My blood sugar has stabilized, along with my blood pressure. I was shocked when my blood pressure registered 116/68 at a doctor's visit a week ago. Considering that at one point my blood pressure was sitting at 146/70 makes this improvement quite impressive. My mood has also lifted. I feel optimistic and generally happy. My stress levels have gone way down. I feel reconnected with my body in a way I have never experienced before. For the first time, I feel like me and my body are on the same page. I suppose that has everything to do with finally taking the time to actually listen to my body and address it's needs.

Over the past few days I have been shifting back to natural eating according to my body's signals. This transition has been completely different than it was when I first began to incorporate the intuitive eating approach about 4 years ago. I feel that this time, I am coming into this experience with a solid foundation under my feet. That alone, is making all the difference. My hunger signals are coming through like clockwork every 3-3 1/2 hours. I continue to eat three substantial meals and 2-3 snacks a day because my body is asking for that level of nourishment. I also feel a lot more satisfied when I get up from the table because instead of eating to 'just satiated' as recommended in the, "Intuitive Eating" book, I am eating until I am comfortably full. This one change alone has made an incredible difference. It has eliminated the cravings that used to be constant for me in the evening. I think the most important piece I take away from this experience is how necessary it is for our bodies to be properly nourished with a wide variety of foods and how essential it is to feel completely satisfied.

The final post in this series is going to outline how to transition from the, "Building a Bridge" plan to natural eating according to bodily signals. I strongly encourage you to give yourself at least 3 weeks on the plan for nutritional rehabilitation before transitioning into intuitive eating. If you try to take short-cuts with this, you are really only short-changing yourself. To rush this process along is to cheat yourself of it's life-enhancing effects.

Conversely, if you continue to feel disconnected from your bodily signals, you may need more than three weeks on the plan. Withhold judgment if you find this is the case in your situation. Every body is different. It may take a little more time for your signals to come forward and your body to recalibrate. There is nothing 'wrong' with this. It doesn't mean you could have done anything better. It only clearly points to how much you are in need of this nutritional rebalancing. Once your signals of hunger seem to be coming through fairly consistently you can begin to transition into natural eating.

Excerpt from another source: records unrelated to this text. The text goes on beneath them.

(* ===== verification/Engine.v ===== *)
(** * The engine and its write path

    [MeruEngine] of [src/crates/merutable/src/engine/engine.rs] with its
    writes ([put], [delete], [write_internal]) and the batch writes of
    [src/crates/merutable/src/engine/write_path.rs].

    The write-ahead log's mutex orders the writes, so a write is one function
    of the engine.  A writer that must wait for a flush or a compaction is
    [Parked], with the engine unchanged; otherwise its answer comes with the
    time it was held back.  What reading a data file or a deletion-vector file
    gives is an argument ([files], [puffins]); log and memtable are owned by
    the engine.  Metrics are left out, and the flush task that an automatic
    rotation spawns is an operation of its own ([Flush]). *)

From Stdlib Require Import Floats.SpecFloat.
From S2P Require Import Prelude Float64 Disk Sequence Schema Key RowCodec WalBatch WalLog WalManager Mvcc Memtable LsmVersion DeletionVector Manifest Catalog Picker Bloom KvIndex Arrow Codec FileReader Cache ReadPath.
Local Open Scope Z_scope.

(** ** The engine *)

(** A file waiting to be removed, with the time it became obsolete. *)
Record PendingDelete : Type := {
  pd_path : string;
  obsoleted_at : Z;
  obsoleted_after_snapshot : Z;
}.
Lemma entry_change_row_spec en ts (content : content_t) x :
  EngineOk en ts content -> FeedOk en ts content -> x ∈ a_all ts ->
  exists row, entry_change_row (entry_of x) = Ok row /\ live_val (v_op x) row = mem_row x.
Proof.
  intros HE HF Hx. unfold entry_change_row, mem_row. cbn [entry_of e_op e_value].
  destruct (eo_rows _ _ _ _ _ HE x Hx) as [Hp _]. destruct (v_op x) eqn:Eo.
  - destruct (fd_tombstones _ _ _ HF x Hx Eo) as [->|[row Hr]]; [by exists Row_default|].
    destruct (v_val x); [by exists Row_default|]. rewrite Hr. by exists row.
  - destruct (Hp eq_refl) as [row Hr]. rewrite Hr. by exists row.
Qed.

Lemma mem_changes_spec en ts (content : content_t) since vs :
  EngineOk en ts content -> FeedOk en ts content -> (forall x, x ∈ vs -> x ∈ a_all ts) ->
  exists out, mem_changes since (map mem_entry_of vs) = Ok out /\
    map change_version out = map (vmap mem_row) (List.filter (fun v => since <? v_seq v) vs).
Proof.
  intros HE HF. induction vs as [|x vs IH]; intros Hin; [by exists []|].
  destruct IH as (out & Eo & Em); [intros y Hy; apply Hin; by right|].
  cbn [map mem_changes List.filter mem_entry_of me_seq me_entry me_user_key]. rewrite Z.ltb_antisym.
  destruct (v_seq x <=? since); cbn [negb]; [eauto|].
  destruct (entry_change_row_spec en ts content x HE HF) as (row & Er & Hr); [apply Hin; left|].
  change {| me_user_key := v_key x; me_seq := v_seq x; me_entry := entry_of x |} with (mem_entry_of x).
  cbn [me_entry mem_entry_of]. rewrite Er, Ok_bind, Eo, Ok_bind. eexists. split; [done|].
  cbn [map]. rewrite Em. f_equal. unfold change_version, vmap. cbn. by rewrite Hr.
Qed.
Lemma try_run {A X} (m : io (res A)) (k : A -> io (res X)) sched w :
  io_try k m sched w = match m sched w with
                       | (w, Val (Ok a)) => k a sched w
                       | (w, Val (Err e)) => (w, Val (Err e))
                       | (w, Val Panic) => (w, Val Panic)
                       | (w, Stopped) => (w, Stopped)
                       end.
Proof. unfold io_try. rewrite bind_run. by destruct (m sched w) as [w' [[a|e|]|]]. Qed.

(** ** Properties *)

(** C21. A replica that has advanced answers like its primary.  [H] is everything
    the primary committed; the replica's base answers as of sequence number
    [b], its tail holds what changed since, up to [r0], and the primary's feed
    still reports the newest version of each key changed after that.  Then an
    advance succeeds, the tail is caught up with the primary's visible sequence
    number, and a lookup of any key on the replica, in the tail or in the base,
    gives what the same lookup on the primary gives. *)
Theorem replica_matches_primary (xxh3_64 crc32 : bytes -> Z) {F M C B D O : Type}
    `{AR : !Arrow, PF : !ParquetFile F, FC : !FooterCodec, SJ : !SchemaJson, RB : !Roaring B}
    `{SM : !SkipMap M, SML : !SkipMapLaws M, LC : !LruCache C, RS : !RowSerde, DB : !BaseDb D O}
    (rp : Replica D O (InProcessLogSource F M C)) en ts content H b r0 :
  let LS := InProcessLogSource_source xxh3_64 crc32 (B := B) in
  (forall i, ip_engine (log_source rp) i = en) -> (0 < batch_size (log_source rp))%nat ->
  (length (tail_versions en ts content) < ip_fuel (log_source rp))%nat -> rp_schema rp = en_schema en -> 0 <= b ->
  TailOk H b r0 (tail (rp_state rp)) -> r0 <= read_seq en ->
  Serves xxh3_64 crc32 (B := B) H en ts content (replica_visible rp) ->
  (forall pk k, encode_user_key pk (rp_schema rp) = Ok k ->
    (db_get (base (rp_state rp)) pk).2 = Ok (outcome (newest H k b))) ->
  exists rp', replica_advance rp = (rp', Ok tt) /\ TailOk H b (read_seq en) (tail (rp_state rp')) /\
    forall pk k, Forall FieldValue_wf pk -> encode_user_key pk (rp_schema rp) = Ok k ->
      (replica_get rp' pk).2 = point_lookup_at_seq xxh3_64 crc32 (B := B) en k (read_seq en).
Proof.
  intros LS Hen Hn Hfuel Hs H0 HT Hr HS Hbase.
  destruct (tail_advance_spec xxh3_64 crc32 H b r0 (log_source rp) en ts content _ Hen Hn Hfuel H0 HT Hr HS)
    as (t' & Et & HT').
  exists (set_tail t' rp). split; [unfold replica_advance; subst LS; by rewrite Et|]. split; [done|].
  intros pk k Hpk Hk. rewrite (lookup_at_seq_spec _ _ en ts content k) by
    (first [apply (sv_engine _ _ _ _ _ _ _ HS)|exists pk; by rewrite <- Hs]).
  rewrite (sv_reads _ _ _ _ _ _ _ HS). unfold replica_get. cbn [rp_schema set_tail set_state]. rewrite Hk.
  cbn [rp_state set_tail set_state tail base]. rewrite (tail_read H b _ t' k HT').
  destruct (index t' !! k); [done|]. rewrite <- (Hbase pk k Hk). by destruct (db_get _ pk).
Qed.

We all heal at our own pace. There is no rush to get to an imagined finish line. All pressure with this process is self-created. Give your body the space it needs to find its equilibrium. This is one of the kindest acts you can engage in after years of inflicting your body with abuse. Practice patience. If you are not yet ready to transition from the plan, accept this. Rest assured that your body will let you know loud and clear when you are ready to move forward.